2. Make Sure the Offer is Competitive
Of course, the first thing a seller will want to know is how much you’re willing to pay – and you want to pay, understandably, as little as possible. The trick is to strike a balance with a competitive offer that is still within your range. If your first offer is too low, it may be immediately rejected, and you may not have the opportunity to make a counteroffer.
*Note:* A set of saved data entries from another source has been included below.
(* ===== verification/CreditMoves.v ===== *)
(** * How the handlers move the ledger

    The effect of each operation that touches
    a key of the ledger invariant: [apply_accrual], the pending-auction
    counter, [persist_credit_line], the accrual loops and the collateral writer. *)
From S2P Require Import Prelude MathUtils Soroban CreditTypes CreditEvents CreditStorage CreditState Accrual CreditLedger.

Section accrual.
Context `{H : Host}.
Abbreviation S' := (State (C := CreditContract)).

Lemma apply_accrual_frame K line : steps (frame K) (apply_accrual line).
Proof. kframe. Qed.

(** What accrual can do to a line: nothing, a new stamp, or the same positive
    amount of interest added to the debt and to its interest part. *)
Inductive accrued (now : Z) (line : CreditLineData) : CreditLineData -> Prop :=
| acc_same : accrued now line line
| acc_stamp : cl_utilized_amount line = 0 -> cl_last_accrual_ts line < now ->
    accrued now line (set_last_accrual_ts line now)
| acc_interest i : 0 < i -> cl_last_accrual_ts line < now -> cl_utilized_amount line <> 0 ->
    is_i128 (cl_utilized_amount line + i) -> is_i128 (cl_accrued_interest line + i) ->
    accrued now line
      (set_last_accrual_ts
         (set_accrued (set_utilized line (cl_utilized_amount line + i)) (cl_accrued_interest line + i))
         now).

Lemma apply_accrual_ok line c (s : S') line' s' :
  apply_accrual line c s = Ok line' s' ->
  accrued (ledger_timestamp c) line line' /\ (forall K, frame K s s').
Proof.
  intros Hr. split; [|intros K; by eapply (apply_accrual_frame K)].
  unfold apply_accrual in Hr. mstep Hr. subst. mstep Hr; [minv Hr; constructor|]. bsimp.
  mstep Hr; [minv Hr; bsimp; by apply acc_stamp|]. bsimp. do 5 mstep Hr.
  mstep Hr; [|minv Hr; constructor]. minv Hr; bsimp; chk; subst. by apply acc_interest.
Qed.

Lemma accrued_keeps now line line' :
  accrued now line line' ->
  cl_borrower line' = cl_borrower line /\ cl_status line' = cl_status line /\
  cl_credit_limit line' = cl_credit_limit line /\
  cl_interest_rate_bps line' = cl_interest_rate_bps line /\
  cl_risk_score line' = cl_risk_score line /\
  cl_suspension_ts line' = cl_suspension_ts line /\
  cl_last_rate_update_ts line' = cl_last_rate_update_ts line.
Proof. by destruct 1. Qed.
End accrual.

#[export] Hint Resolve apply_accrual_frame : steps.

(** ** The counters and the line writer *)
Section moves.
Context `{H : Host}.
Abbreviation S' := (State (C := CreditContract)).

Lemma defaulted_sum_pos bs (s : S') b :
  b ∈ bs -> status_of s b = Some Defaulted ->
  1 <= sumZ ((fun b => ind Defaulted (status_of s b)) <$> bs).
Proof.
  intros Hb Hs. apply list_elem_of_lookup in Hb as [i Hi].
  rewrite <- (take_drop_middle _ _ _ Hi), fmap_app, fmap_cons, sumZ_app.
  pose proof (sum_ind_bounds Defaulted (status_of s) (take i bs)).
  pose proof (sum_ind_bounds Defaulted (status_of s) (drop (S i) bs)).
  unfold sumZ in *. cbn. unfold ind at 2. rewrite decide_True by done. lia.
Qed.

Lemma pending_write_ok bs d v c (s : S') u s' :
  Soroban.iset (C := CreditContract) DK.PendingAuctionCount v c s = Ok u s' ->
  Ledger_off bs d s -> Ledger_off bs (d + (v - pending_count s)) s' /\
  (forall b, line_of s' b = line_of s b).
Proof.
  intros Hr HL. split; [|intros; by apply iset_ok in Hr as ->].
  eapply ledger_rebuild; [by eapply frame_iset|exact HL|..].
  - apply iset_ok in Hr as ->. unfold pending_count at 1, inst. sput. cbn. lia.
  - apply iset_ok in Hr as ->. apply (lg_collateral _ _ _ HL).
  - apply iset_ok in Hr as ->. apply (lg_uncollateral _ _ _ HL).
  - by apply iset_ok in Hr as ->.
Qed.

Lemma increment_pending_ok bs c (s : S') u s' :
  increment_pending_auction_count c s = Ok u s' -> Ledger bs s -> line_count s < u32_max ->
  Ledger_off bs 1 s' /\ (forall b, line_of s' b = line_of s b).
Proof.
  unfold increment_pending_auction_count. intros Hr HL Hlt. mstep Hr. subst.
  destruct (pending_write_ok _ _ _ _ _ _ _ Hr HL) as [H1 H2]. split; [|done].
  pose proof (sum_ind_bounds Defaulted (status_of s) bs) as Hb.
  pose proof (idx_count _ _ (lg_index _ _ _ HL)). pose proof (lg_pending _ _ _ HL).
  rewrite saturate_in in H1 by lia. by replace (0 + _) with 1 in H1 by lia.
Qed.

Lemma decrement_pending_ok bs c (s : S') u s' b :
  decrement_pending_auction_count c s = Ok u s' -> Ledger bs s -> 
  status_of s b = Some Defaulted ->
  Ledger_off bs (-1) s' /\ (forall b, line_of s' b = line_of s b).
Proof.
  unfold decrement_pending_auction_count. intros Hr HL Hd. mstep Hr. subst.
  destruct (pending_write_ok _ _ _ _ _ _ _ Hr HL) as [H1 H2]. split; [|done].
  assert (b ∈ bs) as Hin.
  { apply (idx_lines _ _ (lg_index _ _ _ HL)). unfold status_of in Hd. by destruct (line_of s b). }
  pose proof (sum_ind_bounds Defaulted (status_of s) bs) as Hb.
  pose proof (defaulted_sum_pos _ _ _ Hin Hd).
  pose proof (lg_max _ _ _ HL).
  pose proof (idx_count _ _ (lg_index _ _ _ HL)). pose proof (lg_pending _ _ _ HL).
  rewrite saturate_in in H1 by lia. by replace (0 + _) with (-1) in H1 by lia.
Qed.

(** A sum over the index after one borrower, possibly new, changed its term. *)
Lemma sum_moved (f g : Address -> Z) b bs :
  NoDup (add_borrower b bs) -> (forall b', b' <> b -> g b' = f b') -> (b ∉ bs -> f b = 0) ->
  sumZ (g <$> add_borrower b bs) = sumZ (f <$> bs) + (g b - f b).
Proof.
  intros Hnd Hg Hf. rewrite (sum_update f g _ b Hnd (in_add_borrower b bs) Hg). f_equal.
  unfold add_borrower. case_decide; [done|].
  rewrite fmap_app, sumZ_app. unfold sumZ at 2. cbn. rewrite Hf by done. lia.
Qed.

Lemma length_add_borrower b bs : (length (add_borrower b bs) <= S (length bs))%nat.
Proof. unfold add_borrower. case_decide; [lia|]. rewrite length_app. cbn. lia. Qed.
Formulating a competitive bid involves several variables: comparative market analysis, how long the house has been on the market, other offers, number and extent of needed repairs, and more. A competitive offer doesn’t necessarily need to match the asking price – it just needs to be, well, competitive. This is one area where you really should lean on the knowledge of your real estate agent. Call (951)563-5093 to find out more.)
3. Offer More Down
One sure-fire way to bolster your chances of making a winning offer when buying a Inland Empire house is as simple as offering a higher down payment. If you can afford it, this will put you well ahead of the other buyers because sellers always prefer more cash in hand. Typically, down payments fall in the range of 3% to 20%. But when the market is competitive, a higher down payment will put you in the position of a serious buyer, and the deal will be seen as less risky.
4. Limit Contingencies
Another possibility for making a winning offer when buying a Inland Empire house is to provide the seller more incentive to accept your offer. And you can often do that by limiting contingencies to sweeten the deal. You could, for example, do away with the financing contingency to set your offer above the others. Be aware, though, that this is more risky for you as the buyer because if the financing falls through, you will lose your deposit. Just carefully analyze your financial situation to know what you can afford and how much risk you can assume. Here’show the real estate professionals at HouseLogic put it: “Just remember to keep your eye on the big picture. If you and the seller are bickering over a $500 repair . . . keep in mind that’s a drop in the bucket in relation to the size of the bid.”
5. Read the Fine Print
Making a winning offer also means reading the fine print in the sales contract. That contract contains key information about the property, such as address, tax ID, types of utilities, and so on. But it also specifies which fixtures and personal property the seller will leave behind with the house, things like appliances. Typically, the seller will provide the buyer with a list of these items before an offer is made. You can use this, then, in your negotiations, but you also need to ensure the contract matches up with the pre-submitted list.
6. Work with a Good Agent
When you make a formal purchase offer, it typically becomes legally binding when the seller accepts your terms. Even so, it’s common for terms to be altered or amended before closing, often with everything hanging on favorable inspection outcomes. So, making a winning offer and successfully navigating everything that comes after usually requires the services of a good agent. The trick lies in finding the best tactics for the particular bidding situation.